BEGIN EXTRACTED ENTRIES

Lemma after_limit_unauthorized v rq h :
  ¬ authorized v rq →
  same_core v (after_limit now v rq h).1.1 ∧
  (status (after_limit now v rq h).1.2 = 401 ∨ status (after_limit now v rq h).1.2 = 429)%Z.
Proof.
  intros Hno. assert (∀ v', auth v' = auth v → ∃ msg,
    after_auth now v' rq = (v', safeError 401 msg)) as Hauth.
  { intros v' E. unfold after_auth. rewrite E.
    destruct (Middleware_refuses (auth v) (rqPath rq) (GetHeader rq "Authorization")) as [msg ->]; [..|eauto].
    - destruct (public (rqPath rq)) eqn:Hp; [|done]. destruct Hno. by left.
    - destruct (Enabled (auth v)) eqn:He; [done|]. destruct Hno. by right; left.
    - intros name Hc. destruct Hno. right; right. eauto. }
  unfold after_limit. destruct (limiter v) as [rl|] eqn:El.
  - destruct (RateLimitMiddleware _ _ _ _) as [rl' [|]].
    + destruct (Hauth (put_http v (Some rl') (metrics v))) as [msg ->]; [done|]. split; [done|by left].
    + split; [done|by right].
  - destruct (Hauth v) as [msg ->]; [done|]. split; [by destruct v|by left].
Qed.


(** ** Resets *)

Lemma pid_of_inj i j : pid_of i = pid_of j → i = j.
Proof. unfold pid_of. intros E. apply (inj (String.append "P")) in E. apply (inj pretty) in E. lia. Qed.

Lemma pid_configs_ok ct dm n :
  n ≤ 100 → Forall plain (pid_config ct dm <$> seq 0 n) ∧ NoDup (cfgID <$> (pid_config ct dm <$> seq 0 n)).
Proof.
  intros Hn. split.
  - apply Forall_fmap, Forall_forall. intros i Hi%elem_of_seq. split; [done|]. split; [done|]. simpl.
    assert (forallb (λ i, String.length (pid_of i) <=? 64) (seq 0 100) = true) as Hall by (by vm_compute).
    rewrite forallb_forall in Hall. apply Nat.leb_le, Hall, in_seq. lia.
  - rewrite <- list_fmap_compose. apply NoDup_fmap_2_strong; [|apply NoDup_seq].
    intros i j _ _. apply pid_of_inj.
Qed.

(** The number of processes a reset makes. *)
Definition reset_count (n : Z) : nat := if (n <? 1)%Z || (100 <? n)%Z then 3 else Z.to_nat n.

(** What a reset does.  It answers 200, or 400 for a clock type or delivery
    mode that does not exist, and then there is a new current simulation whose
    processes are exactly "P1" to "Pn", for the number asked for or 3, the old
    one is stopped and the WebSocket clients stay connected; the key-value
    store, its bus and the causal graph stay as they were, so the graph still
    holds the events of the old simulation. *)
Theorem reset_endpoint v rq old :
  server_inv v → getSim v = Some old →
  let req : startRequest := (ShouldBindJSON (rqBody rq)).1 in
  let o := handleSimulationReset now v rq in
  let known := is_Some (parseClockType (if bool_decide (srClockType req = "") then "vector" else srClockType req)) ∧
    is_Some (parseDeliveryMode (if bool_decide (srDeliveryMode req = "") then CausalDelivery
                                else srDeliveryMode req)) in
  (known ∧ status o.2 = 200%Z ∧
   (∃ s, getSim o.1 = Some s ∧
      dom (processes s) = list_to_set (pid_of <$> seq 0 (reset_count (srProcessCount req)))) ∧
   cur o.1 = length (sims v) ∧
   (∃ s, sims o.1 !! cur v = Some s ∧ done (sim_bus s) = true ∧ dom (processes s) = dom (processes old)) ∧
   clients (hub o.1) = clients (hub v) ∧ conflicts o.1 = conflicts v ∧ kvBus o.1 = kvBus v ∧
   graph o.1 = graph v) ∨
  (¬ known ∧ status o.2 = 400%Z ∧ o.1 = v).
Proof.
  intros Hv Hold req o. unfold o, handleSimulationReset, check_clock, check_mode. fold req.
  destruct (parseClockType _) as [ct|]; [|right; split; [intros [[? ?] _]; done|done]].
  destruct (parseDeliveryMode _) as [dm|]; [|right; split; [intros [_ [? ?]]; done|done]].
  left. split; [eauto|]. split; [done|]. cbn [fst].
  set (n := Z.to_nat _).
  assert (n = reset_count (srProcessCount req)) as <- by (unfold n, reset_count; by destruct (_ || _)).
  assert (n ≤ 100) as Hn.
  { unfold n. destruct (_ || _) eqn:E; [simpl; lia|].
    apply orb_false_iff in E as [?%Z.ltb_ge ?%Z.ltb_ge]. lia. }
  set (sc := {| scClockType := ct; scDeliveryMode := dm; scChannels := "full_mesh" |}).
  destruct (pid_configs_ok ct dm n Hn) as [Hplain Hnd].
  destruct (spawn_all_spec (now (length (sims v))) sc _ Hplain Hnd) as [Hdom _].
  { rewrite length_fmap, length_seq. unfold MaxSimulationProcesses. lia. }
  set (new := spawn_all _ _ _) in *.
  rewrite (setSim_spec now v new old) by (done || apply (sv_hub v Hv)).
  set (stopped := Stop _ _). set (fresh := with_bus _ _).
  pose proof (sv_cur v Hv) as Hlt. cbn [put_graph put_hub put_cur getSim sims cur hub conflicts kvBus graph].
  unfold getSim. cbn [sims cur put_graph put_hub put_cur].
  split; [|split; [done|split; [|done]]].
  - exists fresh. rewrite lookup_app_r, length_insert, Nat.sub_diag by (rewrite length_insert; lia).
    split; [done|]. unfold fresh. simpl. rewrite Hdom. by rewrite <- list_fmap_compose.
  - exists stopped. rewrite lookup_app_l by (rewrite length_insert; lia).
    rewrite list_lookup_insert_eq by done. split; [done|]. split; [apply Stop_done|].
    apply set_eq. intros q. rewrite !elem_of_dom. unfold stopped. by rewrite (sim_le_alive _ _ q (Stop_le _ _)).
Qed.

END EXTRACTED ENTRIES

— YOUR ASSIGNMENT —
From the entries above, give again exactly the lines running from the line with "let req : startRequest" to the line with "cur o.1 = length (sims v) ∧"; include both of those lines.

— COMPLETED EXERCISE —
  let req : startRequest := (ShouldBindJSON (rqBody rq)).1 in
  let o := handleSimulationReset now v rq in
  let known := is_Some (parseClockType (if bool_decide (srClockType req = "") then "vector" else srClockType req)) ∧
    is_Some (parseDeliveryMode (if bool_decide (srDeliveryMode req = "") then CausalDelivery
                                else srDeliveryMode req)) in
  (known ∧ status o.2 = 200%Z ∧
   (∃ s, getSim o.1 = Some s ∧
      dom (processes s) = list_to_set (pid_of <$> seq 0 (reset_count (srProcessCount req)))) ∧
   cur o.1 = length (sims v) ∧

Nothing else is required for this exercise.